Sous la houlette de Vikram Pandit, la société s’est refait une santé, éliminant les activités les plus risquées et réduisant son périmètre pour se recentrer sur les activités bancaires de base. Richard Clement/Files/Reuters
Vikram Pandit s’est expliqué dans un cours mémo transmis aux employés. « Après cinq années extraordinaires j’ai décidé de démissionner », dit-il dans ce mémo. « Les résultats d’hier montrent clairement que nous avons redressé l’entreprise. Je ne pourrais pas être plus optimiste pour l’avenir de la banque. » « Nous respectons la décision de Vikram », a réagi Michael O’Neill, le président du conseil d’administration, dans un communiqué, soulignant que « depuis sa nomination au début de la crise financière et jusqu’à aujourd’hui, Vikram a restructuré et recapitalisé l’entreprise ». « Le conseil d’administration et moi lui sommes reconnaissants pour avoir mené l’entreprise avec intégrité et résilience à travers la crise », a-t-il ajouté.

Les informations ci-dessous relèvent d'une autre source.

Record Request : Type := {
  req_url : string;
  req_json : Json;
  req_headers : list (string * string)
}.

Inductive PostOutcome : Type :=
| PostRaises (e : Exn)
| PostReturns (r : Response).

(** Everything the two modules take from outside: the process environment,
    the shared HTTP client of [utils.httpx_client], and the text Python
    produces for values this development does not render itself. *)
Record Env : Type := {
  environ : string -> option string;
  (** [get_httpx_client()]: [Some e] when building the client raises [e].
      The client is shared by the whole process, so within one environment
      getting it works at every call or fails at every call. *)
  httpx_client_error : option Exn;
  (** [client.post(url, json=..., headers=...)] *)
  post : Request -> PostOutcome;
  (** [str(e)] *)
  str_exn : Exn -> string;
  (** [str(v)] of a list or a dict *)
  py_repr : Json -> string;
  (** [urllib.parse]'s checks of a bracketed or non-ASCII netloc
      ([_check_bracketed_netloc], [_checknetloc]): [Some e] when they raise *)
  netloc_check : string -> option Exn
}.

(** [os.getenv(name, default)] *)
Definition getenv_default (env : Env) (name default : string) : string :=
  match environ env name with
  | Some v => v
  | None => default
  end.

(** [f"{v}"] *)
Definition format_value (env : Env) (v : Json) : string :=
  match v with
  | JNull => "None"
  | JBool true => "True"
  | JBool false => "False"
  | JNum z => NilZero.string_of_int (Z.to_int z)
  | JStr s => s
  | JArr _ | JObj _ => py_repr env v
  end.

(* ================================================================= *)
(** ** [urllib.parse.urlparse]: scheme and netloc

    The part of CPython's [urlsplit] that decides [scheme] and [netloc]:
    leading control characters and spaces are stripped, tabs and newlines
    removed, a leading run of scheme characters before the first colon is the
    scheme, and after [//] the netloc runs up to the first slash, question
    mark or hash.  A netloc with a square bracket that has no partner raises
    [ValueError("Invalid IPv6 URL")]. *)

Definition code (c : ascii) : nat := nat_of_ascii c.

Definition is_c0_or_space (c : ascii) : bool := (code c <=? 32)%nat.

Definition is_unsafe (c : ascii) : bool :=
  ((code c =? 9) || (code c =? 10) || (code c =? 13))%nat.

Definition is_upper (c : ascii) : bool := ((65 <=? code c) && (code c <=? 90))%nat.
Definition is_lower (c : ascii) : bool := ((97 <=? code c) && (code c <=? 122))%nat.
Definition is_digit (c : ascii) : bool := ((48 <=? code c) && (code c <=? 57))%nat.
Definition is_alpha (c : ascii) : bool := is_upper c || is_lower c.

(** [c in scheme_chars] *)
Definition is_scheme_char (c : ascii) : bool :=
  is_alpha c || is_digit c
  || ((code c =? 43) || (code c =? 45) || (code c =? 46))%nat.

Definition lower_ascii (c : ascii) : ascii :=
  if is_upper c then ascii_of_nat (code c + 32) else c.

(** [url.lstrip(_WHATWG_C0_CONTROL_OR_SPACE)] *)
Fixpoint lstrip_c0 (s : string) : string :=
  match s with
  | String c s' => if is_c0_or_space c then lstrip_c0 s' else s
  | EmptyString => EmptyString
  end.

(** removal of tab, CR and LF anywhere in the URL *)
Fixpoint remove_unsafe (s : string) : string :=
  match s with
  | String c s' =>
      if is_unsafe c then remove_unsafe s' else String c (remove_unsafe s')
  | EmptyString => EmptyString
  end.

Fixpoint str_map (f : ascii -> ascii) (s : string) : string :=
  match s with
  | String c s' => String (f c) (str_map f s')
  | EmptyString => EmptyString
  end.

Fixpoint str_forallb (p : ascii -> bool) (s : string) : bool :=
  match s with
  | String c s' => p c && str_forallb p s'
  | EmptyString => true
  end.

Fixpoint str_existsb (p : ascii -> bool) (s : string) : bool :=
  match s with
  | String c s' => p c || str_existsb p s'
  | EmptyString => false
  end.

(** [url[:i], url[i+1:]] for [i = url.find(":")], when there is a colon *)
Fixpoint partition_colon (s : string) : option (string * string) :=
  match s with
  | EmptyString => None
  | String c s' =>
      if (code c =? 58)%nat then Some (EmptyString, s')
      else match partition_colon s' with
           | Some (a, b) => Some (String c a, b)
           | None => None
           end
  end.

(** the scheme, lower-cased, and the rest of the URL *)
Definition split_scheme (url : string) : string * string :=
  match partition_colon url with
  | Some (String c0 rest, after) =>
      if is_alpha c0 && str_forallb is_scheme_char (String c0 rest)
      then (str_map lower_ascii (String c0 rest), after)
      else (EmptyString, url)
  | _ => (EmptyString, url)
  end.

Definition is_netloc_delim (c : ascii) : bool :=
  ((code c =? 47) || (code c =? 63) || (code c =? 35))%nat.
Lemma C4_forward_keys_witness :
  exists r,
    forward_of IsDarknet count_run (darknet_net 3 32 1 2 2 1 ["dark5"; "head"; "dark3"]) 0 []
    = ([] ++ stage_names, Ok r) /\
    list_to_set (keys r)
    =@{gset string} list_to_set stage_names ∩ list_to_set ["dark5"; "head"; "dark3"] /\
    (forall outs',
        Permutation ["dark5"; "head"; "dark3"] outs' ->
        constructed IsDarknet outs'
          (all_blocks (darknet_net 3 32 1 2 2 1 ["dark5"; "head"; "dark3"]))
          (with_out_features (darknet_net 3 32 1 2 2 1 ["dark5"; "head"; "dark3"]) outs') /\
        forward_of IsDarknet count_run
          (with_out_features (darknet_net 3 32 1 2 2 1 ["dark5"; "head"; "dark3"]) outs')
          0 [] = ([] ++ stage_names, Ok r)) /\
    (forall others,
        Forall (fun k => ~ In k stage_names) others ->
        constructed IsDarknet (["dark5"; "head"; "dark3"] ++ others)
          (all_blocks (darknet_net 3 32 1 2 2 1 ["dark5"; "head"; "dark3"]))
          (with_out_features (darknet_net 3 32 1 2 2 1 ["dark5"; "head"; "dark3"])
                             (["dark5"; "head"; "dark3"] ++ others)) /\
        forward_of IsDarknet count_run
          (with_out_features (darknet_net 3 32 1 2 2 1 ["dark5"; "head"; "dark3"])
                             (["dark5"; "head"; "dark3"] ++ others))
          0 [] = ([] ++ stage_names, Ok r)).
Proof.
  apply (C4_forward_keys count_run IsDarknet ["dark5"; "head"; "dark3"]
           (all_blocks (darknet_net 3 32 1 2 2 1 ["dark5"; "head"; "dark3"]))
           (darknet_net 3 32 1 2 2 1 ["dark5"; "head"; "dark3"]) 0 []
           [("stem", 3); ("dark2", 5); ("dark3", 8); ("dark4", 11); ("dark5", 18)]).
  - apply (constructed_Darknet 21 3 32). vm_compute. reflexivity.
  - apply (runs_all_intro count_run _ 0 3 5 8 11 18); reflexivity.
Defined.

(** ** C5 *)

(** C5, as stated, fails for Darknet: in the depth-21 network with the
    default stem width 32, dark4 gives 512 channels and dark5, after its
    pooling tail, gives 512 again, not 1024 = 32 x 32. *)
Lemma C5_counterexample :
  exists built self,
    Darknet.__init__ 21 3 32 Darknet.default_out_features [] = (built, Ok self) /\
    stage_out (dark4 self) = Some 512 /\
    stage_out (dark5 self) = Some 512 /\
    stage_out (dark5 self) <> Some (32 * 32) /\
    stage_out (dark5 self) <> option_map (Z.mul 2) (stage_out (dark4 self)).
Proof.
  eexists. eexists. split; [vm_compute; reflexivity |].
  repeat split; try reflexivity; vm_compute; discriminate.
Qed.

(** C5 (amended): in every constructed network every block takes as many
    channels as the block before it gives.  In a Darknet the stages give
    2, 4, 8, 16 and 16 times stem_out_channels: the count doubles from
    stem to dark2, dark3 and dark4, and dark5 ends, after its pooling
    tail, at the width of dark4.  In a CSPDarknet the stages give 1, 2, 4,
    8 and 16 times base_channels: the count doubles at each of the four
    transitions. *)
Theorem C5_channel_wiring :
  (forall depth i s outs built self,
      Darknet.__init__ depth i s outs [] = (built, Ok self) ->
      wired i (all_blocks self) = true /\
      map stage_out (stages self)
      = [Some (2 * s); Some (4 * s); Some (8 * s); Some (16 * s); Some (16 * s)]) /\
  (forall d w outs act dw built self,
      CSPDarknet.__init__ d w outs act dw [] = (built, Ok self) ->
      exists base_channels,
        int (fmul_int w 64) = Ok base_channels /\
        wired 3 (all_blocks self) = true /\
        map stage_out (stages self)
        = [Some base_channels; Some (2 * base_channels); Some (4 * base_channels);
           Some (8 * base_channels); Some (16 * base_channels)]).
Proof.
  split.
  - intros depth i s outs built self H.
    apply Darknet_init_inv in H as (_ & n0 & n1 & n2 & n3 & _ & -> & _).
    split; [apply darknet_net_wired | apply darknet_net_stage_outs].
  - intros d w outs act dw built self H.
    apply CSPDarknet_init_inv in H as (_ & bc & r & Hc & _ & -> & _).
    exists bc. split; [exact Hc |].
    split; [apply csp_net_wired | apply csp_net_stage_outs].
Qed.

Il a fait valoir que Michael Corbat, qui dirigeait jusqu’à présent les activités de la banque américaine en Europe, au Moyen-Orient et en Afrique, avait à son actif une expérience très variée dans tous les métiers bancaires. Ce dernier a annoncé qu’il étudierait les comptes du groupe au cours des prochaines semaines et que cela déboucherait sur des « changements ».
Citigroup, qui fut la première banque américaine avant la crise, quand son ex-dirigeant et fondateur Sandy Weill en avait fait un mastodonte financier, s’est retrouvée l’une des institutions financières américaines les plus fragilisées par la crise. Sous la houlette de Vikram Pandit, la société s’est refait une santé, éliminant les activités les plus risquées et réduisant son périmètre pour se recentrer sur les activités bancaires de base. Le communiqué précise que le départ de John Havens était prévu pour la fin de l’année, mais qu’il a été avancé « au regard de la démission de M. Pandit ». L’action progressait de 0,22 % à 36,74 dollars en début de séance à boursière après avoir d’abord piqué du nez à l’annonce du départ de M. Pandit. Wall Street s’interrogeait sur ce départ précipité. « Les investisseurs se demandent probablement s’il n’y a pas quelque chose qui ne va pas », remarquait le site d’analystes 247Wallst.com. Twitter bruissait aussi de rumeurs. « Qu’est-ce que fuit Pandit ? Le Libor ? Des poursuites du département américain de la justice ? Des actifs pourris ? », s’interrogeait un courtier signant Finansakrobat. D’autres soulignaient que l’action du groupe avait plongé de 90 % depuis l’arrivée de M. Pandit à la tête du groupe et ne remontait pas malgré la reprise du secteur bancaire, contrairement aux titres concurrents.
M. Oja estimait toutefois que Vikram Pandit quittait Citi « en position de force ». « Je pense qu’il part à cause d’un différend sur sa rémunération », ajoutait l’analyste de Standard & Poor’s. M. Pandit, qui a fait fortune en arrivant chez Citi en 2007 à la faveur du rachat de son fonds d’investissement lui ayant rapporté plus de 160 millions de dollars, avait renoncé à sa rémunération tant que les comptes du groupe étaient dans le rouge. Le conseil d’administration avait proposé pour 2011 une rémunération de 15 millions de dollars, mais les actionnaires l’ont rejetée en assemblée générale. Interrogé récemment sur la rémunération que recevrait finalement M. Pandit au titre de l’an dernier, un porte-parole s’était contenté de répondre que le CA continuait de « discuter avec les actionnaires », sans plus de détails.